§ **Work required**
When the line with "MutexPoisoned (msg : string)" appears below, start repeating lines exactly, and keep going through the line with "TokioJoinError (msg : string)"; add nothing outside that span.

§ **Provided information**
(* ===== verification/Errors.v ===== *)
(** * Errors of the client

    Models the error enumeration of [src/dragonfly-client-core/src/error/mod.rs]
    and the external error classes of [error/errors.rs].  A payload that is an
    error of another crate is kept as its rendered text. *)

From S2P Require Import Prelude.
From Stdlib Require Import ZArith String.
From stdpp Require Import base strings.

(** [enum ErrorType]. *)
Inductive ErrorType : Type :=
| StorageError
| ConfigError
| SerializeError
| ErrorType_ValidationError
| ParseError
| CertificateError
| TLSConfigError
| AsyncRuntimeError
| StreamError
| ConnectError
| PluginError.

(** [enum DFError], with the source's constructors. *)
Inductive DFError : Type :=
| IO (msg : string)
| VarError (msg : string)
| MpscSend (msg : string)
| SendTimeout
| HashRing (msg : string)
| NoSpace (msg : string)
| HostNotFound (id : string)
| TaskNotFound (id : string)
| PieceNotFound (id : string)
| PieceStateIsFailed (id : string)
| DownloadPieceFinishedTimeout (id : string)
| WaitForPieceFinishedTimeout (id : string)
| AvailableManagerNotFound
| AvailableSchedulersNotFound
| DownloadFromParentFailed (msg : string)
| ColumnFamilyNotFound (name : string)
| InvalidStateTransition (from to : string)
| InvalidState (state : string)
| InvalidURI (uri : string)
| InvalidPeer (peer : string)
| SchedulerClientNotFound
| UnexpectedResponse
| DigestMismatch (expected actual : string)
| ContentLengthMismatch (expected actual : Z)
| MaxScheduleCountExceeded (count : Z)
| InvalidContentLength
| InvalidPieceLength
| InvalidParameter
| NetAddrParseError (msg : string)
| ConvertInfallible
| Utf8 (msg : string)
| MutexPoisoned (msg : string)
| Unknown (msg : string)
| Busy (msg : string)
| Unimplemented
| PermissionDenied
| EmptyHTTPRangeError
| Unauthorized
| ArrayTryFromSliceError (msg : string)
| VortexProtocolStatus (code : Z) (msg : string)
| VortexProtocolError (msg : string)
| TonicStatus (msg : string)
| TonicTransportError (msg : string)
| TonicReflectionServerError (msg : string)
| TokioStreamElapsed (msg : string)
| TokioTimeErrorElapsed (msg : string)
| HTTTHeaderInvalidHeaderName (msg : string)
| HTTTHeaderInvalidHeaderValue (msg : string)
| HTTTHeaderToStrError (msg : string)
| URLParseError (msg : string)
| ReqwestError (msg : string)
| ReqwestMiddlewareError (msg : string)
| OpenDALError (msg : string)
| HyperError (msg : string)
| BackendError (msg : string)
| HyperUtilClientLegacyError (msg : string)
| ExternalError (etype : ErrorType)
| MaxDownloadFilesExceeded (limit : Z)
| Unsupported (what : string)
| TokioJoinError (msg : string)
| ValidationError (msg : string)
| CgroupsFSError (msg : string).

#[export] Instance ErrorType_eq_dec : EqDecision ErrorType.
Proof. solve_decision. Defined.
#[export] Instance DFError_eq_dec : EqDecision DFError.
Proof. solve_decision. Defined.

(** [dragonfly_client_core::Result]. *)
Abbreviation Result := (result DFError).

(** [r.or_err(etype)]: wraps an external failure in its class. *)
Definition or_err {X A} (etype : ErrorType) (r : result X A) : Result A :=
  match r with Ok a => Ok a | Err _ => Err (ExternalError etype) end.
(* ===== verification/Cache.v ===== *)
(** * The in-memory piece cache

    Models [src/dragonfly-client-storage/src/cache/mod.rs] on top of the
    [LruApi] interface.  A cached task holds an [Arc] to its map of pieces;
    the map lives in a store indexed by reference, so a write through the task
    handed out by [LruCache::get] is seen by every later reader.  Each method
    runs under the write (or read) lock of [tasks], so it is one atomic step.
    [None] is a computation that does not return normally (undefined behaviour
    in the recency cache, or the panic of [Bytes::slice]). *)

From S2P Require Import Prelude Errors LruCache MetadataTypes.
From Stdlib Require Import ZArith Lia String Strings.Byte.
From stdpp Require Import base tactics list gmap strings.
Local Open Scope Z_scope.

Abbreviation Bytes := (list byte).

(** [Bytes::slice(begin..end)], which panics outside the buffer. *)
Definition slice (b e : Z) (content : Bytes) : option Bytes :=
  if decide (b ≤ e ∧ e ≤ Z.of_nat (List.length content))
  then Some (take (Z.to_nat (e - b)) (drop (Z.to_nat b) content))
  else None.

Module Cache.

(** [struct Task] of the cache: its length and the reference to its pieces. *)
Record CTask := mkCTask {
  content_length : Z;
  pieces : positive;
}.
(* ===== verification/Engine.v ===== *)
(** * The storage engine

    Models [src/dragonfly-client-storage/src/storage_engine/mod.rs] and
    [storage_engine/rocksdb.rs].  The trait [Operations] is a type class; the
    RocksDB library and the bincode serializer are not part of the repository,
    so they are the parameters [RocksDB] and [Bincode], with the documented
    behaviour the engine relies on in [RocksDBLaws] and [BincodeLaws].
    [OperationsLaws] is what the engine promises to [Metadata]; the instance
    [rocksdb_operations_laws] shows that the RocksDB engine keeps it. *)

From S2P Require Import Prelude Errors MetadataTypes.
From Stdlib Require Import ZArith Lia String Strings.Byte.
From stdpp Require Import base tactics list gmap strings.

Abbreviation bytes := (list byte).

#[export] Instance byte_eq_dec : EqDecision byte := Byte.byte_eq_dec.
#[export] Program Instance byte_countable : Countable byte :=
  inj_countable Byte.to_N Byte.of_N _.
Next Obligation. apply Byte.of_to_N. Qed.

(** [str::as_bytes]. *)
Definition as_bytes (s : string) : bytes := String.list_byte_of_string s.

Lemma as_bytes_inj (s t : string) : as_bytes s = as_bytes t → s = t.
Proof.
  intros Heq%(f_equal String.string_of_list_byte). unfold as_bytes in Heq.
  by rewrite !String.string_of_list_byte_of_string in Heq.
Qed.

Lemma length_as_bytes (s : string) : List.length (as_bytes s) = String.length s.
Proof.
  unfold as_bytes, String.list_byte_of_string. rewrite length_map.
  induction s; simpl; congruence.
Qed.

Lemma as_bytes_app (s t : string) : as_bytes (s +:+ t) = as_bytes s ++ as_bytes t.
Proof.
  unfold as_bytes, String.list_byte_of_string. rewrite <- map_app. f_equal.
  induction s as [|a s IH]; [done|]. simpl. by f_equal.
Qed.

(** ** Objects *)

(** [bincode::serialize] and [bincode::deserialize] at a type. *)
Class Bincode (O : Type) := {
  bincode_serialize : O → result string bytes;
  bincode_deserialize : bytes → result string O;
}.

(** Decoding inverts encoding. *)
Class BincodeLaws (O : Type) `{Bincode O} :=
  bincode_roundtrip (o : O) (b : bytes) : bincode_serialize o = Ok b → bincode_deserialize b = Ok o.

(** [trait DatabaseObject]. *)
Class DatabaseObject (O : Type) := {
  NAMESPACE : string;
  object_bincode :: Bincode O;
}.

(** [DatabaseObject::serialized]. *)
Definition serialized {O} `{DatabaseObject O} (o : O) : Result bytes :=
  or_err SerializeError (bincode_serialize o).
(** [DatabaseObject::deserialize_from]. *)
Definition deserialize_from {O} `{DatabaseObject O} (b : bytes) : Result O :=
  or_err SerializeError (bincode_deserialize b).

Lemma deserialize_serialized {O} `{DatabaseObject O, !BincodeLaws O} (o : O) (b : bytes) :
  serialized o = Ok b → deserialize_from b = Ok o.
Proof.
  unfold serialized, deserialize_from. destruct (bincode_serialize o) as [b'|] eqn:Hs; [|done].
  intros [= <-]. by rewrite (bincode_roundtrip _ _ Hs).
Qed.
Lemma read_frame_ok f rest : frame_ok f → read_frame (frame_bytes f ++ rest) = (Ok f, rest).
Proof.
  intros Hf. destruct (header_fields f Hf) as (Hm & Hv & Ht & Hl). pose proof (payload_length f Hf).
  unfold read_frame. apply st_bind_Ok. exists (frame_type f, frame_payload f), rest. split.
  - unfold frame_bytes. rewrite <- app_assoc. apply st_bind_Ok. do 2 eexists.
    split; [by apply read_exact_app|]. cbv zeta.
    rewrite Hm, Hv, Ht, Hl, !Z.eqb_refl. cbn [negb].
    destruct (Z.ltb_spec MAX_PAYLOAD_LENGTH (Z.of_nat (List.length (frame_payload f)))); [lia|].
    destruct (Z.ltb_spec MAX_PAYLOAD_LENGTH MAX_PAYLOAD_LENGTH); [lia|]. cbn [orb].
    apply st_bind_Ok. do 2 eexists. split; [apply read_exact_app; lia | done].
  - unfold lift. f_equal.
    pose proof (codec_roundtrip _ _ _ (frame_codec (frame_type f)) f [] (conj eq_refl Hf)) as Hd.
    rewrite app_nil_r in Hd. cbv [mbind st_mbind]. by rewrite Hd.
Qed.

Lemma read_frame_canonical_bytes s f rest :
  read_frame s = (Ok f, rest) → s = frame_bytes f ++ rest ∧ frame_ok f.
Proof.
  intros ([t payload] & s1 & Henv & Hd)%st_bind_Ok. unfold lift in Hd. injection Hd as Hd ->.
  assert (decode_frame t payload = (Ok f, [])) as (-> & <- & Hf)%(codec_canonical _ _ _ (frame_codec t)).
  { revert Hd. cbv [mbind st_mbind finish mret st_mret].
    destruct (decode_frame t payload) as [[f'|e] [|x r]]; naive_solver. }
  split; [|done]. rewrite app_nil_r in Henv.
  apply st_bind_Ok in Henv as (header & s2 & [-> Hh]%read_exact_Ok & Henv). cbv zeta in Henv.
  destruct (Z.eqb_spec (from_be_bytes (take 4 header)) MAGIC) as [Hm|]; [|done]. cbn [negb] in Henv.
  destruct (Z.eqb_spec (from_be_bytes (take 1 (drop 4 header))) VERSION) as [Hv|]; [|done].
  cbn [negb] in Henv. case_match; [done|].
  apply st_bind_Ok in Henv as (payload & s3 & [-> Hp]%read_exact_Ok & [= Ht Hpl ->]).
  subst payload. unfold frame_bytes, frame_header. rewrite <- !app_assoc, <- Hm, <- Hv, <- Ht, Hp.
  pose proof (from_be_bytes_range (take 4 (drop 6 header))). rewrite Z2Nat.id by lia.
  unfold HEADER_LENGTH in Hh. rewrite !to_from_be_bytes by (rewrite length_take, ?length_drop; lia).
  rewrite !app_assoc. f_equal. f_equal.
  do 11 (destruct header as [|? header]; [by try discriminate|]); discriminate || done.
Qed.

(** The writer and the reader of a connection. *)
Fixpoint write_frames (fs : list Frame) : Reader unit :=
  match fs with [] => mret tt | f :: fs => _ ← write_frame f; write_frames fs end.
Fixpoint read_frames (n : nat) : Reader (list Frame) :=
  match n with O => mret [] | S n => f ← read_frame; fs ← read_frames n; mret (f :: fs) end.

(** C13: frames survive the wire.  Writing any sequence of frames that the
    format can carry succeeds, and reading back as many frames returns exactly
    them, in order, leaving whatever follows on the connection. *)
Theorem frames_roundtrip (fs : list Frame) (rest : bytes) :
  Forall frame_ok fs →
  ∃ s, write_frames fs [] = (Ok tt, s) ∧ read_frames (List.length fs) (s ++ rest) = (Ok fs, rest).
Proof.
  intros Hfs. exists (concat (frame_bytes <$> fs)). split.
  - assert (∀ s, write_frames fs s = (Ok tt, s ++ concat (frame_bytes <$> fs))) as Hw; [|apply Hw].
    induction Hfs as [|f fs Hf _ IH]; intros s; [by cbn; rewrite app_nil_r|].
    cbn [fmap list_fmap concat write_frames]. apply st_bind_Ok. do 2 eexists.
    split; [by apply write_frame_ok|]. rewrite IH. f_equal. symmetry. apply app_assoc.
  - induction Hfs as [|f fs Hf _ IH]; [done|]. cbn [fmap list_fmap concat List.length read_frames].
    rewrite <- app_assoc. apply st_bind_Ok. do 2 eexists. split; [by apply read_frame_ok|].
    apply st_bind_Ok. do 2 eexists. split; [exact IH | done].
Qed.

(** the reader accepts nothing but frames as the writer writes them.  When
    [read_frame] returns a frame, the bytes it consumed are exactly those
    [write_frame] produces for that frame, and the frame respects every width,
    cap and string rule of the format. *)
Theorem read_frame_canonical (s rest : bytes) (f : Frame) :
  read_frame s = (Ok f, rest) →
  frame_ok f ∧ ∃ e, write_frame f [] = (Ok tt, e) ∧ s = e ++ rest.
Proof.
  intros [-> Hf]%read_frame_canonical_bytes. split; [done|].
  exists (frame_bytes f). split; [by apply write_frame_ok | done].
Qed.

(** a connection cut inside a frame never yields a frame: every proper
    prefix of an encoded frame is refused with an error. *)
Theorem truncated_frame_refused (f : Frame) (e cut lost : bytes) :
  frame_ok f → write_frame f [] = (Ok tt, e) → e = cut ++ lost → lost ≠ [] →
  is_ok (read_frame cut).1 = false.
Proof.
  intros Hf Hw -> Hlost. rewrite write_frame_ok in Hw by done.
  assert (frame_bytes f = cut ++ lost) as Hcut by (change (frame_bytes f) with ([] ++ frame_bytes f); congruence).
  destruct (read_frame cut) as [[f'|x] rest] eqn:Hr; [|done]. exfalso.
  apply read_frame_canonical_bytes in Hr as [-> Hf'].
  pose proof (read_frame_ok f [] Hf) as Hread. rewrite app_nil_r in Hread.
  rewrite Hcut, <- app_assoc, read_frame_ok in Hread by done.
  injection Hread as _ Hnil. apply Hlost. by apply app_nil in Hnil as [_ ?].
Qed.

(** The compatibility check of two capabilities passes exactly when the
    transports are equal, the fabric tags are equal and not empty, and both
    message sizes are positive; so it does not matter which side checks. *)
Lemma compatible_iff (a b : UrmaCapability) :
  (compatible a b = Ok tt ↔
     transport_type a = transport_type b ∧ fabric_tag a = fabric_tag b ∧ fabric_tag a ≠ "" ∧
     max_message_size a ≠ 0 ∧ max_message_size b ≠ 0) ∧
  (compatible a b = Ok tt ↔ compatible b a = Ok tt).
Proof.
  assert (∀ a b, compatible a b = Ok tt ↔
     transport_type a = transport_type b ∧ fabric_tag a = fabric_tag b ∧ fabric_tag a ≠ "" ∧
     max_message_size a ≠ 0 ∧ max_message_size b ≠ 0) as Hiff.
  { clear. intros a b. unfold compatible.
    destruct (Z.eqb_spec (transport_type a) (transport_type b)); [|naive_solver]. cbn [negb].
    repeat case_bool_decide; cbn [orb]; try (split; [discriminate | intuition congruence]).
    destruct (Z.eqb_spec (max_message_size a) 0), (Z.eqb_spec (max_message_size b) 0); cbn [orb];
      (split; [(discriminate || intuition congruence) | intuition congruence]). }
  split; [apply Hiff|]. rewrite !Hiff.
  split; intros (? & ? & ? & ? & ?); split_and!; congruence.
Qed.

End WireFacts.

Module WireWitness.
Import Wire WireFacts.

Definition cap : UrmaCapability := mkUrmaCapability 3 "rack-a" 65536.
Definition frames : list Frame :=
  [Discover; FCapability (mkUrmaAdvertisement cap 4008); Connect (mkLaneConnect cap [x01; xff]);
   Request 7 (mkPieceRequest KPersistentPiece "task" 3 65536 4);
   RecvPosted 7 (mkReceiveWindow 0 4); FError 7 (mkRendezvousError 5 "busy")].

Lemma frames_ok : Forall frame_ok frames.
Proof. repeat constructor; vm_compute; done. Qed.

Lemma frames_roundtrip_witness : ∃ s, write_frames frames [] = (Ok tt, s) ∧
  read_frames 6 (s ++ [x2a]) = (Ok frames, [x2a]).
Proof. apply (frames_roundtrip frames [x2a]). apply frames_ok. Defined.

Definition done_bytes : bytes := (write_frame (Done 9) []).2.

Lemma read_frame_canonical_witness :
  frame_ok (Done 9) ∧ ∃ e, write_frame (Done 9) [] = (Ok tt, e) ∧ done_bytes ++ [x2a] = e ++ [x2a].
Proof. apply (read_frame_canonical (done_bytes ++ [x2a])). vm_compute. reflexivity. Defined.

Lemma truncated_frame_refused_witness : is_ok (read_frame (take 11 done_bytes)).1 = false.
Proof.
  apply (truncated_frame_refused (Done 9) done_bytes (take 11 done_bytes) (drop 11 done_bytes)).
  - vm_compute. done.
  - vm_compute. reflexivity.
  - by rewrite take_drop.
  - vm_compute. discriminate.
Defined.
End WireWitness.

§ **Exercise output**
| MutexPoisoned (msg : string)
| Unknown (msg : string)
| Busy (msg : string)
| Unimplemented
| PermissionDenied
| EmptyHTTPRangeError
| Unauthorized
| ArrayTryFromSliceError (msg : string)
| VortexProtocolStatus (code : Z) (msg : string)
| VortexProtocolError (msg : string)
| TonicStatus (msg : string)
| TonicTransportError (msg : string)
| TonicReflectionServerError (msg : string)
| TokioStreamElapsed (msg : string)
| TokioTimeErrorElapsed (msg : string)
| HTTTHeaderInvalidHeaderName (msg : string)
| HTTTHeaderInvalidHeaderValue (msg : string)
| HTTTHeaderToStrError (msg : string)
| URLParseError (msg : string)
| ReqwestError (msg : string)
| ReqwestMiddlewareError (msg : string)
| OpenDALError (msg : string)
| HyperError (msg : string)
| BackendError (msg : string)
| HyperUtilClientLegacyError (msg : string)
| ExternalError (etype : ErrorType)
| MaxDownloadFilesExceeded (limit : Z)
| Unsupported (what : string)
| TokioJoinError (msg : string)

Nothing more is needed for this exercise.